A method of forming the rack bar 36 includes deforming a circular rack bar blank by pressing or forming the flattened surface 64. Subsequently, the teeth of the pinion mesh region 62 are formed. The rack bar 36 may be formed with a single, integrally formed rack bar blank in some embodiments. In other embodiments, the two regions—ball screw region 60 and pinion mesh region 62—of the rack bar 36 may be separately formed and coupled in any suitable manner.

As shown in FIG. 3, the pinion mesh region 62 of the rack bar 36 may have a substantially D-shaped cross-section. The rounded shape of the circular rack bar blank are maintained opposite the flattened surface 64, but one or more angled flat portions 68 may be formed for clamping and orienting the rack bar 36 for subsequent manufacturing operations. As shown, a convex surface 70 on each side of the flattened surface 64 joins the flattened surface 64 with the angled flat portion(s) 68.

In other embodiments, a flat surface may join the flattened surface 64 with the angled flat portion (s) 68.

FIG. 5 shows the rack bar 36 in a substantially final form. In particular, the rack bar 36 is shown after formation of the ball screw thread 80 on the ball screw region 60 and the teeth 82 on the pinion mesh region 62.

While the invention has been described in detail in connection with only a limited number of embodiments, it should be readily understood that the invention is not limited to such disclosed embodiments. Rather, the invention can be modified to incorporate any number of variations, alterations, substitutions or equivalent arrangements not heretofore described, but which are commensurate with the spirit and scope of the invention. Additionally, while various embodiments of the invention have been described, it is to be understood that aspects of the invention may include only some of the described embodiments. Accordingly, the invention is not to be seen as limited by the foregoing description.

Claims

1. A rack bar blank for a steering system, the rack bar blank comprising:

a first region having a circular cross-section; and

a second region having a flattened surface along a length thereof, the flattened surface present prior to formation of teeth.

2. The rack bar blank of claim 1, wherein the first region is a ball screw region engageable with a ball screw nut upon formation of a ball screw thread form thereon, the second region engageable with a pinion upon formation of teeth thereon.

3. The rack bar blank of claim 1, further comprising an angled flat portion disposed on one side of the second region.

4. The rack bar blank of claim 3, wherein the flattened surface is joined to the angled flat portion with a flat transition.

5. The rack bar blank of claim 3, wherein the flattened surface is joined to the angled flat portion with a convex transition.
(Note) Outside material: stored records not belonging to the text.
(** The scan finds the last position of the leader's log with the
    conflicting term. *)
Lemma handleLogInconsistency_scan_spec rf xt xi n :
  (n ≤ length (Log rf))%nat →
  ∃ t, handleLogInconsistency_scan rf xt xi n = Ret t ∧
    (t = xi ∨ ∃ j : nat, (0 < j < n)%nat ∧ term_at rf j = xt ∧
                t = lastIncludedIndex rf + Z.of_nat j + 1).
Proof.
  induction n as [|[|n] IH]; intros Hn; [by eexists; split; [done|left]..|].
  change (handleLogInconsistency_scan rf xt xi (S (S n))) with
    ('(_, ei, et) ← getLogAt rf (Z.of_nat (S n));
     if et =? xt then mret (ei + 1) else handleLogInconsistency_scan rf xt xi (S n)).
  rewrite getLogAt_in by lia. rewrite bind_Ret. case_test.
  - eexists. split; [done|]. right. exists (S n). split_and!; [lia|lia|done|done].
  - destruct IH as (t & -> & Ht); [lia|]. eexists. split; [done|].
    destruct Ht as [?|(j & ? & ? & ?)]; [by left|]. right. exists j. split_and!; [lia|lia|done..].
Qed.

(** What the leader does with a reply that reports a missing entry. *)
Lemma handleLogInconsistency_missing rf i reply m :
  raft_wf rf → 0 ≤ i < peers rf → aer_XTerm reply = -1 → matchIndex rf !! Z.to_nat i = Some m →
  ∃ ni, handleLogInconsistency rf i reply = Ret (set_nextIndex ni rf) ∧
    zlen ni = zlen (nextIndex rf) ∧
    ni !! Z.to_nat i = Some (if aer_XIndex reply <=? m then m + 1 else aer_XIndex reply).
Proof.
  intros Hw Hi Hx Hm. pose proof Hw as [_ Hn Hmt _ _ _ _]. unfold handleLogInconsistency.
  rewrite Hx, Z.eqb_refl, set_index_Ret, bind_Ret by lia.
  assert ((Z.to_nat i < length (nextIndex rf))%nat) as Hlt by (unfold zlen in Hn; lia).
  rewrite (proj2 (index_Ret (<[Z.to_nat i := aer_XIndex reply]> (nextIndex rf)) i (aer_XIndex reply))).
  2: { split; [lia|]. by rewrite list_lookup_insert_eq. }
  rewrite bind_Ret, (proj2 (index_Ret (matchIndex rf) i m)), bind_Ret by (split; [lia|done]).
  case_test.
  - rewrite set_index_Ret, bind_Ret by zlen_lia. eexists. split; [done|]. split; [zlen_lia|].
    rewrite list_lookup_insert_eq; [done|]. by rewrite length_insert.
  - eexists. split; [done|]. split; [zlen_lia|]. by rewrite list_lookup_insert_eq.
Qed.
6. The rack bar blank of claim 1, wherein a maximum radial extent of the second region with respect to a ball screw axis is greater than an outer diameter of the first region prior to the processing of ball screw thread form to the first region.

7. A method of forming a rack bar for a steering system comprising:

deforming a circular rack bar blank to include a flattened surface along a length thereof; and

cutting a plurality of teeth along and into the flattened surface.
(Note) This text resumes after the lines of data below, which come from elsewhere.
(** The rest of [start1]: [names] are the random names of the new ends, [srv] the
    new server object, [Make] a step of the peer. *)
Definition start1 (i : Z) (names : list name) (srv : Z) cfg : Go config :=
  cfg1 ← crash1 i cfg;
  e ← set_index (endnames cfg1) i (Some names);
  cfg2 ← for_range (cfg_n cfg) (λ (j : Z) (cfg : config), x ← index names j; net ← MakeEnd x (cfg_net cfg);
           mret (with_net cfg (Connect x (NInt j) net))) (with_endnames cfg1 e);
  r ← set_index (rafts cfg2) i true;
  mret (with_net (with_rafts cfg2 r) (AddServer (NInt i) srv (cfg_net cfg2))).

Definition setunreliable (unrel : bool) cfg : config := with_net cfg (Reliable (negb unrel) (cfg_net cfg)).

Definition setlongreordering (longrel : bool) cfg : config :=
  with_net cfg (LongReordering longrel (cfg_net cfg)).

Definition rpcTotal cfg : Z := GetTotalCount (cfg_net cfg).
Definition bytesTotal cfg : Z := GetTotalBytes (cfg_net cfg).

(** [names i] are the random names for server [i], [srv i] its server object. *)
Definition make_config (n : Z) (unreliable : bool) (names : Z → list name) (srv : Z → Z) : Go config :=
  let k := Z.to_nat n in
  let cfg0 := mkConfig n MakeNetwork (replicate k false) (replicate k None) (replicate k false) (replicate k None) (replicate k ∅) 0 0 0 0 in
  let cfg1 := setunreliable unreliable cfg0 in
  cfg2 ← for_range n (λ i cfg, start1 i (names i) (srv i) cfg)
           (with_net cfg1 (LongDelays true (cfg_net cfg1)));
  for_range n connect cfg2.

(** ** The appliers *)

Fixpoint checkLogs_scan (i j : Z) (m : ApplyMsg C) (ls : list (gmap Z (option C))) (err_msg : option apply_error)
  : option apply_error :=
  match ls with
  | [] => err_msg
  | l :: ls' => checkLogs_scan i (j + 1) m ls'
      (match l !! CommandIndex m with
       | Some old => if bool_decide (old = Command m) then err_msg else Some (EDiffer (CommandIndex m) i j)
       | None => err_msg
       end)
  end.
8. The method of claim 7, wherein cutting the plurality of teeth along and into the flattened surface is done subsequent to forming the flattened surface.

9. The method of claim 8, wherein the flattened surface is along a pinion mesh region, the circular rack bar blank also including a circular ball screw zone.

10. The method of claim 9, further comprising forming a ball screw thread along the circular ball screw zone.

11. The method of claim 9, wherein forming the flattened surface causes a maximum radial extent of the pinion mesh region with respect to a ball screw axis is greater than an outer diameter of the circular ball screw zone prior to forming the ball screw thread form of the ball screw zone.